Desperacja poziom Shaun XD
Masz 2014 rok, szlaufów na każdej dyskotece pełno... Kup takiej 2 mocne drinki i panna Twoja. Wielki problem. Jej nawet nie będzie chodziło o orgazm bo to szlauf XD A Ty się podszkolisz i mniej zapłacisz niż za dziwkę ;|
Wersja do druku
Desperacja poziom Shaun XD
Masz 2014 rok, szlaufów na każdej dyskotece pełno... Kup takiej 2 mocne drinki i panna Twoja. Wielki problem. Jej nawet nie będzie chodziło o orgazm bo to szlauf XD A Ty się podszkolisz i mniej zapłacisz niż za dziwkę ;|
ja tam bym się nie chciała kochać z kimś, kto kiedykolwiek był na dziwkach :F
jak już tak zrobisz to się nigdy do tego nie przyznawaj, lol
mnie w ogóle czytanie o tym denerwuje, drażni mnie takie coś strasznie
i to jest żenujące i jak się boisz prysnąć, co jest normalne, to trololol
a dziwka może się okazać tak seksi fleksi, doświadczona, ohoh, że szybciej skończysz niż przy 'darmowej okazji'
od kiedy nie lecimy za instynktem jak pojeby
oh wait..
Ale ogółem zgadzam się z Lenką - w tym sensie, że podobnie uważam. Natomiast z drugiej strony, każdy ma prawo robić ze sobą co chce - jak ktoś chce ruchać szlaufy w klubach to jego problem. Jak jakaś szmata popuszcza niewiadomo ilu facetom - to też jej problem. W końcu to ich życie, wiem jedynie, że to raczej nie dla mnie :P
No ciekawe jak byście pisali jakby każda z dziewczyn Wam kazała czekać roczek na dymanie, bo przecież ona nie jest szmatom i się nie puszcza z byle kim.
kurwa
ale oczywistym jest, że każdy chce ruchać - tak już jesteśmy stworzeni. I oczywistym jest tez, że sytuacja taka, jak ją opisujesz jest problematyczna.
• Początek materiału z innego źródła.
(** One step of the loop of [accountEffect]. *)
Definition effect_step (acct : string) (dp : bool) (net : Money) (p : Posting) : outcome Money :=
  if bool_decide (account p ≠ acct) then Ok net
  else
    delta ← (if dp then subtract (debit p) (credit p) else subtract (credit p) (debit p));
    add net delta.

Definition accountEffect (entry : JournalEntry) (acct : string) : outcome Money :=
  t ← ledgerAccountTypeOf acct;
  ofold (effect_step acct (debit_positive t)) (zero (je_currency entry)) (je_postings entry).

(** * Entry templates *)

Definition debit_line (acct : string) (amount : Money) : Posting :=
  mkPosting acct amount (zero (currency amount)) None.
Definition credit_line (acct : string) (amount : Money) : Posting :=
  mkPosting acct (zero (currency amount)) amount None.

(** Every template debits one account and credits another with the amount. *)
Definition transfer_entry (description from_debit to_credit : string)
    (amount : Money) (refs : JournalReferences) : outcome JournalEntry :=
  buildJournalEntry
    (mkInput (currency amount) description
       [debit_line from_debit amount; credit_line to_credit amount] refs).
Ale, ale - polecam spojrzeć na sprawę trochę szerzej. Po 1 - jakie ma ku temu powody? Nie czuje się gotowa? Nie ufa Ci? Boi się wpadki? Boi się ośmieszenia? Powodów jest mnóstwo - ale , co powtarzam w damsko męskim miliard razy - komunikacja to klucz. Takie podejście ( powiedziałbym, że prawie że konsumenckie ) świadczy o płytkości relacji ( a przynajmniej o Twojej płytkości ;] ). Chcesz seksu na żądanie? Idź zapłać dziwce.
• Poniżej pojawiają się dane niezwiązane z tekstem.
Lemma reserveObligation_upper i :
  Forall (λ m, currency m = to_upper (ro_currency i)) [circulatingSupply i; confirmedRedemptionObligations i;
    otherContractualLiabilities i; legallyApprovedExclusions i] →
  reserveObligation i = Ok (mkMoney (Z.max 0
    (minor (circulatingSupply i) + minor (confirmedRedemptionObligations i)
     + minor (otherContractualLiabilities i) - minor (legallyApprovedExclusions i))) (to_upper (ro_currency i))).
Proof.
  intros H. repeat setoid_rewrite Forall_cons in H. destruct H as (? & ? & ? & ? & _).
  unfold reserveObligation. rewrite (sum_same (to_upper (ro_currency i))) by (done || by repeat constructor).
  cbn [mbind outcome_bind]. rewrite subtract_same by done. cbn [mbind outcome_bind].
  unfold isNegative, zero. cbn [minor currency sumZ].
  case_match; f_equal; f_equal; lia.
Qed.

Lemma mintCapacity_upper i :
  Forall (λ m, currency m = to_upper (mc_currency i)) [mc_eligibleReserve i; existingReserveObligation i;
    mc_requiredSafetyBuffer i; pendingMintAuthorizations i] →
  mintCapacity i = Ok (mkMoney (capacity_spec i) (to_upper (mc_currency i))).
Proof.
  intros H. repeat setoid_rewrite Forall_cons in H. destruct H as (He & ? & ? & ? & _).
  unfold mintCapacity, capacity_spec.
  rewrite (sum_same (to_upper (mc_currency i))) by (done || by repeat constructor).
  cbn [mbind outcome_bind]. rewrite subtract_same by done. cbn [mbind outcome_bind].
  rewrite max_same by (unfold zero; cbn [currency]; by rewrite He).
  unfold zero. cbn [minor currency sumZ]. rewrite He. f_equal. f_equal. lia.
Qed.

Lemma eligibleReserve_same i :
  in_currency (er_currency i) (clearedBankBalance i :: deduction_list i) →
  eligibleReserve i = Ok (mkMoney (eligible_spec i) (er_currency i)).
Proof. intros [Hu H]. rewrite eligibleReserve_upper by by rewrite Hu. by rewrite Hu. Qed.

Lemma mintCapacity_same i :
  in_currency (mc_currency i) [mc_eligibleReserve i; existingReserveObligation i;
    mc_requiredSafetyBuffer i; pendingMintAuthorizations i] →
  mintCapacity i = Ok (mkMoney (capacity_spec i) (mc_currency i)).
Proof. intros [Hu H]. rewrite mintCapacity_upper by by rewrite Hu. by rewrite Hu. Qed.

Lemma push_when_nil b r : push_when b r = [] ↔ b = false.
Proof. by destruct b. Qed.
Lemma elem_of_push_when b r x : x ∈ push_when b r ↔ b = true ∧ x = r.
Proof. destruct b; simpl; set_solver. Qed.

Lemma amount_reasons_nil req cap :
  amount_reasons req cap = Ok [] ↔
  0 < minor req ∧ currency req = currency cap ∧ minor req ≤ minor cap.
Proof.
  unfold amount_reasons, isPositive.
  destruct (Z.ltb_spec 0 (minor req)); simpl; [|split; [done | lia]].
  case_bool_decide as E; [split; [done | tauto]|].
  rewrite gte_same by done. simpl.
  destruct (Z.leb_spec (minor req) (minor cap)); simpl; split; try done; lia.
Qed.

(** * Properties *)

(** C23. Eligible reserve and mint capacity, on inputs in one currency: eligible
    reserve is the cleared balance less every deduction and capacity is the
    eligible reserve less obligation, buffer and pending mints, both clamped at
    zero; so a positive capacity means obligation, buffer and pending mints are
    all covered by eligible reserve. *)
Theorem reserve_arithmetic (i : EligibleReserveInput) (obl buf pend : Money)
    (Hi : in_currency (er_currency i)
            (clearedBankBalance i :: deduction_list i ++ [obl; buf; pend])) :
  ∃ e c, eligibleReserve i = Ok e ∧
    mintCapacity (mkMintCapacityInput (er_currency i) e obl buf pend) = Ok c ∧
    minor e = Z.max 0 (minor (clearedBankBalance i) - sumZ minor (deduction_list i)) ∧
    minor c = Z.max 0 (minor e - minor obl - minor buf - minor pend) ∧
    (0 < minor c → minor obl + minor buf + minor pend + minor c = minor e) ∧
    currency e = er_currency i ∧ currency c = er_currency i.
Proof.
  destruct Hi as [Hu [Hb Hl]%Forall_cons]. apply Forall_app in Hl as [Hd Hr].
  repeat setoid_rewrite Forall_cons in Hr. destruct Hr as (? & ? & ? & _).
  eexists _, _. split; [apply eligibleReserve_same; split; [done | by constructor]|].
  split; [apply mintCapacity_same; split; [done | by repeat constructor]|].
  unfold eligible_spec, capacity_spec. cbn. split; [done|]. split; [done|]. split; [lia | done].
Qed.

Lemma reserve_arithmetic_witness :
  ∃ e c,
    eligibleReserve (mkEligibleReserveInput "USD" (mkMoney 1000 "USD") (mkMoney 100 "USD")
      (mkMoney 50 "USD") (mkMoney 25 "USD") (mkMoney 5 "USD") (mkMoney 0 "USD")
      (mkMoney 20 "USD") (mkMoney 0 "USD")) = Ok e ∧
    mintCapacity (mkMintCapacityInput "USD" e (mkMoney 600 "USD") (mkMoney 60 "USD")
      (mkMoney 40 "USD")) = Ok c ∧
    minor e = 800 ∧ minor c = 100.
Proof.
  destruct (reserve_arithmetic (mkEligibleReserveInput "USD" (mkMoney 1000 "USD") (mkMoney 100 "USD")
      (mkMoney 50 "USD") (mkMoney 25 "USD") (mkMoney 5 "USD") (mkMoney 0 "USD")
      (mkMoney 20 "USD") (mkMoney 0 "USD")) (mkMoney 600 "USD") (mkMoney 60 "USD")
      (mkMoney 40 "USD")) as (e & c & He & Hc & Me & Mc & _).
  - split; [reflexivity | repeat constructor].
  - exists e, c. rewrite Me in Mc. by split_and!.
Defined.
laski maja podejscie jakie maja
serio gdybys poznala sfojego ksiencia ktorego tak szukacie i pozniej dowiedzialabys sie, ze kiedys ruchal dziwki, tak powiedzmy kawalek przed slubem, bo raczej nie mial okazji i powodow do mowienia ci tego wczesniej, bo jakos nie jest naturalnym mowienie o takich rzeczach, nie zeby cos ukrywal, ty tez jak go poznasz to nie mowisz nagle: wiesz ale moj ostatni chlopak to sie lubil ruchac codziennie nie? no wiec on tez raczej nie mowi: wiesz 2 lata temu chodzilem co tydzien na dziwki. to co jak juz ci powie albo przypadkiem czy cos to oczywiscie odwolujesz slub co nie?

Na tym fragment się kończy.